Love and Fear Dancing in My Life
What a sunset conversation in Costa Rica taught me about fear, love, and the space in between.
It was our last week in Costa Rica. Seven weeks of surfing, walking to the market barefoot, and slowly letting the rhythm of a simpler life settle into our bones. My wife Becca and I had walked down the beach to watch the sunset. The surfers were out. The sky was doing its thing. And we were just sitting there together.
Earlier that day, I’d opened a conversation I’d been carrying for a while. I told Becca I was sorry for not extending enough grace to her. That I could see how much work she was doing, even when I wasn’t acknowledging it. And instead of assuming what she needed from me, I asked her directly. How can I best support you?
That went over well. And it felt important. Not because it was some dramatic moment, but because it was the kind of thing I’d been learning to do. Ask instead of assume. Listen instead of fix.
So when the sun started dropping and we were sitting on the sand, I was feeling open. I told her I wanted to keep getting better as a partner. That part of what drives me is a fear of losing her.
She pushed back. That sounds fear-driven, she said.
And what came out of my mouth surprised me with its clarity.
Love without fear is boundaryless. It’s not healthy. Fear alerts us that something is wrong. Fear alerts me that if I don’t continually improve myself, I could lose our relationship. And based on that fear, I can move forward in one of two ways. I can choose the fear-based way, which is to try and control and dominate. Or I can choose the love-based way, which is to grow.
She got it. And so did I. I'd been writing about love and fear for months. What surprised me was how clearly it all came together in a real conversation, sitting on a beach with my wife.

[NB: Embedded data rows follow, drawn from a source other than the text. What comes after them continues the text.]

Lemma sync_infos t : sync_ok t ->
  lastCommitInfo t = {| ci_Version := Version t; ci_StoreInfos := infos (trees t) (Version t) |}.
Proof.
  intros Hs. pose proof (so_committed t Hs) as Hc. pose proof (so_version t Hs). unfold committed, buildCommitInfo in Hc.
  rewrite (store_infos_at _ (Version t)) in Hc; [by injection Hc|lia|by apply sync_versions].
Qed.

(** The folders and the metadata file are those of the multi-tree's own snapshot. *)
Lemma sync_snapshot t :
  sync_ok t -> exists m m', write_stores (fun _ => Background) ∅ (trees t) = Ok m /\
    updateMetadataFile m (Version t) = Ok m' /\
    WriteSnapshotWithContext (fun _ => Background) ∅ (imported t) = Ok m'.
Proof.
  intros Hs. pose proof (so_writable t Hs) as Hw. pose proof (mw_ok _ Hw) as Ht. pose proof (so_version t Hs).
  destruct (write_stores_opens (fun _ => Background) (trees t) ∅) as (m & E & Hin & Hout);
    [by apply (mo_names (imported t))|apply (mw_trees _ Hw)|done|by intros; rewrite lookup_empty|].
  exists m. assert (Ef : folder_infos (Version t) (ReadDir m) = Ok (infos (trees t) (Version t))).
  { rewrite folder_infos_filter. apply folder_infos_of, ReadDir_folders; [apply (mo_sorted _ Ht)| |].
    - intros e He. destruct (Hin e He) as (f & Hf & Ho). exists f. split; [done|]. split; [done|]. split; [done|].
      by apply (proj1 (Forall_forall _ _) (mw_trees _ Hw)).
    - intros name d Hd. destruct (decide (name ∈ map nt_Name (trees t))) as [|Hn]; [done|].
      by rewrite Hout, lookup_empty in Hd. }
  unfold WriteSnapshotWithContext, updateMetadataFile. change (trees (imported t)) with (trees t).
  change (lastCommitInfo (imported t)) with (lastCommitInfo t). change (initialVersion (imported t)) with (Version t + 1).
  rewrite E, Ef. cbn [mbind res_bind]. rewrite <- (sync_infos t Hs). unfold MaxInt64 in *. rewrite i64_small by lia.
  pose proof (mw_size _ Hw) as Hz.
  change {| md_CommitInfo := Some (lastCommitInfo t); md_InitialVersion := Version t + 1 |} with (mt_metadata (imported t)).
  rewrite MultiTreeMetadata_Marshal_bytes by lia. cbn [mbind res_bind]. unfold WriteFileSync.
  rewrite Hout, lookup_empty by apply (mw_names _ Hw). eauto.
Qed.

I’ve spent the better part of a year exploring where love and fear show up in the world. Early on, I wrote that fear and love aren’t enemies. They’re dancing partners. That fear is an alert system, not a character flaw. That the problem isn’t the alarm going off. It’s getting stuck in the alarm.1
I believed that when I wrote it. But there’s a difference between understanding something and living it.
On that beach, I lived it. Fear showed up in my chest, right there in the middle of a good day with the person I love most. And instead of pretending it wasn’t there, I named it. Instead of letting it drive me toward control, I let it point me toward growth.

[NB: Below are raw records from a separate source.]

Lemma lastn_subset {A} k (l : list A) x : x ∈ lastn k l -> x ∈ l.
Proof.
  intros Hx. destruct (lastn_split k l) as (o & El & _). rewrite El. apply elem_of_app. by right.
Qed.

(** Inserting into the newest versions and keeping the newest is the same as inserting
    into all of them. *)
Lemma lastn_ins k v l :
  StronglySorted Z.lt l -> (0 < k)%nat -> lastn k (ins v (lastn k l)) = lastn k (ins v l).
Proof.
  intros Hs Hk. destruct (lastn_split k l) as (older & El & [-> | Hlen]); [cbn [app] in El; by rewrite <- El|].
  set (q := lastn k l) in *. clearbody q. subst l. apply StronglySorted_app in Hs as (Hc & _ & Hq).
  destruct q as [|x q]; [simpl in Hlen; lia|].
  destruct (Z.lt_ge_cases v x) as [Hlt|Hge].
  - rewrite (ins_app_l v older); [rewrite lastn_app by lia|].
    + cbn [ins]. rewrite (proj2 (Z.ltb_lt v x)) by done. 
      change (v :: x :: q) with ([v] ++ x :: q). by rewrite lastn_app by lia.
    + constructor; [done|]. apply StronglySorted_inv in Hq as [_ Hq].
      eapply Forall_impl; [exact Hq|]. simpl. lia.
  - rewrite ins_app_r; [|apply Forall_forall; intros y Hy; specialize (Hc y x Hy); lapply Hc; [lia|by left]].
    rewrite lastn_app; [done|]. destruct (decide (v ∈ x :: q)) as [Hv|Hv].
    + rewrite ins_elem by done. lia.
    + rewrite ins_length by done. lia.
Qed.

Lemma filter_versions_all (P : Z -> Prop) `{!forall x, Decision (P x)} l : Forall P l -> filter P l = l.
Proof. induction 1 as [|x l Hx Hl IH]; [done|]. by rewrite filter_cons_True, IH. Qed.

Lemma filter_versions_none (P : Z -> Prop) `{!forall x, Decision (P x)} l : Forall (fun x => ~ P x) l -> filter P l = [].
Proof. induction 1 as [|x l Hx Hl IH]; [done|]. by rewrite filter_cons_False. Qed.

(** Among ordered versions, the newest [k] are those with fewer than [k] above. *)
Lemma elem_of_lastn k (v : Z) l :
  StronglySorted Z.lt l -> v ∈ lastn k l <-> v ∈ l /\ (length (filter (fun u => (v < u)%Z) l) < k)%nat.
Proof.
  intros Hs. destruct (lastn_split k l) as (older & El & Hor). pose proof (lastn_length k l) as Hk.
  set (q := lastn k l) in *. clearbody q. subst l. apply StronglySorted_app in Hs as (Hc & _ & Hq).
  rewrite filter_app, length_app, elem_of_app.
  assert (Hin : v ∈ q -> (length (filter (fun u => (v < u)%Z) q) < length q)%nat).
  { intros (a & b & ->)%list_elem_of_split. rewrite filter_app, filter_cons_False, length_app by lia.
    rewrite length_app. cbn [length]. pose proof (length_filter (fun u => v < u) a).
    pose proof (length_filter (fun u => v < u) b). lia. }
  split.
  - intros Hv. split; [by right|]. specialize (Hin Hv).
    assert (filter (fun u => v < u) older = []) as ->; [|simpl; lia].
    apply filter_versions_none, Forall_forall. intros x Hx. specialize (Hc x v Hx Hv). simpl. lia.
  - intros [[Hv|Hv] Hl]; [|done]. destruct Hor as [-> | Hlen]; [by apply elem_of_nil in Hv|].
    assert (filter (fun u => v < u) q = q) as E; [|rewrite E in Hl; lia].
    apply filter_versions_all, Forall_forall. intros x Hx. by apply Hc.
Qed.

Section cache.
Context `{CacheOps C} {FL : Type}.
Variable opts : Options.
Implicit Types (c : queryDBCache C FL) (pub : gmap Z (MultiTree C)) (t : MultiTree C).

(** ** The specification *)

(** What is served of the published versions: the newest ones. *)
Definition window pub (v : Z) : option (MultiTree C) :=
  if Z.of_nat (size (filter (fun p => v < p.1) pub)) <? CacheLimit opts then pub !! v else None.

Definition publish (t : MultiTree C) (v : Z) pub : gmap Z (MultiTree C) :=
  if v <=? 0 then pub
  else match window pub v with Some _ => pub | None => <[v := MultiTree.Copy t 0]> pub end.

(** The newest version published, or 0. *)
Definition is_newest pub (v : Z) : Prop :=
  (pub = ∅ /\ v = 0) \/ (is_Some (pub !! v) /\ forall u, is_Some (pub !! u) -> u <= v).

(** ** The invariant *)

Record cache_rep c pub : Prop := {
  cr_keys : exists l, StronglySorted Z.lt l /\ (forall v, v ∈ l <-> is_Some (pub !! v)) /\
    qseq c = lastn (Z.to_nat (CacheLimit opts)) l;
  cr_entries : forall v, entries c !! v = if decide (v ∈ qseq c) then pub !! v else None;
  cr_latest : is_newest pub (qlatest c);
  cr_positive : forall v, is_Some (pub !! v) -> 0 < v
}.

Lemma CacheLimit_pos : 0 < CacheLimit opts.
Proof.
  unfold CacheLimit, snapshotIntervalLimit, DefaultSnapshotInterval.
  destruct (Z.leb_spec (SnapshotInterval opts) 0); cbn zeta;
    (destruct (Z.leb_spec (HistoricalQueryLimit opts) 0); cbn [orb]; [lia|]);
    match goal with |- context [?a <? ?b] => destruct (Z.ltb_spec a b) end; lia.
Qed.

Lemma filter_size pub v l :
  NoDup l -> (forall u, u ∈ l <-> is_Some (pub !! u)) ->
  length (filter (fun u => v < u) l) = size (filter (fun p => v < p.1) pub).
Proof.
  intros Hnd Hl. rewrite <- size_dom, <- (size_list_to_set (C := gset Z)) by (by apply NoDup_filter).
  f_equal. apply set_eq. intros u. rewrite elem_of_list_to_set, list_elem_of_filter, Hl, elem_of_dom.
  rewrite map_lookup_filter. split.
  - intros [Hv [x Hx]]. exists x. rewrite Hx. cbn [option_bind mbind]. simpl. by rewrite option_guard_True by done.
  - intros [x Hx]. destruct (pub !! u) as [y|]; [|done]. simpl in Hx.
    destruct (decide (v < u)); [|by rewrite option_guard_False in Hx]. eauto.
Qed.

Lemma StronglySorted_lt_NoDup l : StronglySorted Z.lt l -> NoDup l.
Proof.
  induction 1 as [|x l Hl IH Hx]; constructor; [|done]. intros Hin.
  pose proof (proj1 (Forall_forall _ _) Hx x Hin). simpl in *. lia.
Qed.

Lemma entries_window c pub v : cache_rep c pub -> entries c !! v = window pub v.
Proof.
  intros [(l & Hs & Hl & Hq) He _ _]. rewrite He, Hq. unfold window.
  rewrite <- (filter_size pub v l) by (done || by apply StronglySorted_lt_NoDup).
  pose proof (elem_of_lastn (Z.to_nat (CacheLimit opts)) v l Hs) as Hw. rewrite Hl in Hw.
  pose proof CacheLimit_pos. destruct (Z.ltb_spec (Z.of_nat (length (filter (fun u => v < u) l))) (CacheLimit opts)).
  - destruct (pub !! v) as [t|]; [|by destruct (decide _)]. rewrite decide_True; [done|]. apply Hw. split; [done|lia].
  - rewrite decide_False; [done|]. rewrite Hw. lia.
Qed.

(** ** Preservation *)

Lemma prune_loop_keeps limit l (m : gmap Z (MultiTree C)) :
  0 < limit -> NoDup l -> (forall v, v ∈ l -> is_Some (m !! v)) ->
  exists m', prune_loop limit l m = Ok (lastn (Z.to_nat limit) l, m') /\
    forall v, m' !! v = if decide (v ∈ l /\ v ∉ lastn (Z.to_nat limit) l) then None else m !! v.
Proof.
  intros Hlim. revert m. induction l as [|x l IH]; intros m Hnd Hm; cbn [prune_loop].
  { exists m. split; [done|]. intros v. rewrite decide_False; [done|]. intros [?%elem_of_nil _]. done. }
  destruct (Z.ltb_spec limit (zlen (x :: l))) as [Hlt|Hge].
  - apply NoDup_cons in Hnd as [Hx Hnd]. destruct (Hm x) as [t Ht]; [by left|]. rewrite Ht. cbn [mbind res_bind of_option].
    destruct (IH (delete x m)) as (m' & E & Hm'); [done| |].
    { intros v Hv. rewrite lookup_delete_ne by (by intros ->). apply Hm. by right. }
    exists m'. assert (El : lastn (Z.to_nat limit) (x :: l) = lastn (Z.to_nat limit) l).
    { change (x :: l) with ([x] ++ l). apply lastn_app. unfold zlen in Hlt. simpl in Hlt. lia. }
    rewrite El, E. split; [done|]. intros v. rewrite Hm'.
    destruct (decide (v = x)) as [->|Hvx].
    + rewrite (decide_True (P := x ∈ x :: l /\ _)) by (split; [by left|by intros ?%lastn_subset]).
      destruct (decide _); [done|]. apply lookup_delete_eq.
    + rewrite lookup_delete_ne by done. apply decide_ext. rewrite elem_of_cons. naive_solver.
  - exists m. rewrite lastn_short by (unfold zlen in Hge; lia). split; [done|].
    intros v. rewrite decide_False; [done|]. naive_solver.
Qed.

Fear fires. Something matters to you. Your body says pay attention. And then you get to choose. You can grip tighter, try to manage the outcome, dominate the situation into something that feels safe. Or you can stay open. Get curious. Let the fear be information, not instruction.
My friend Chris Lombard talks about this with horses. If you approach a horse with force and a need to control, they flee. They fight. They mirror back exactly what you’re bringing. But if you approach with presence, with softness, they open right up. Same animal. Same situation. The only thing that changed was what you brought to it.2
Relationships work the same way. Becca has been pulling me toward emotional and spiritual growth for years. I was journaling about it back in August, writing about how she makes the people around her better. How she’s taken on people that are challenging cases, and helped them grow. I called it one of her superpowers.
Seven months later, sitting on a beach in Costa Rica, I finally told her that to her face. Something I’d been processing internally became something I expressed out loud. That’s the adventure working. The private reflection becoming lived conversation.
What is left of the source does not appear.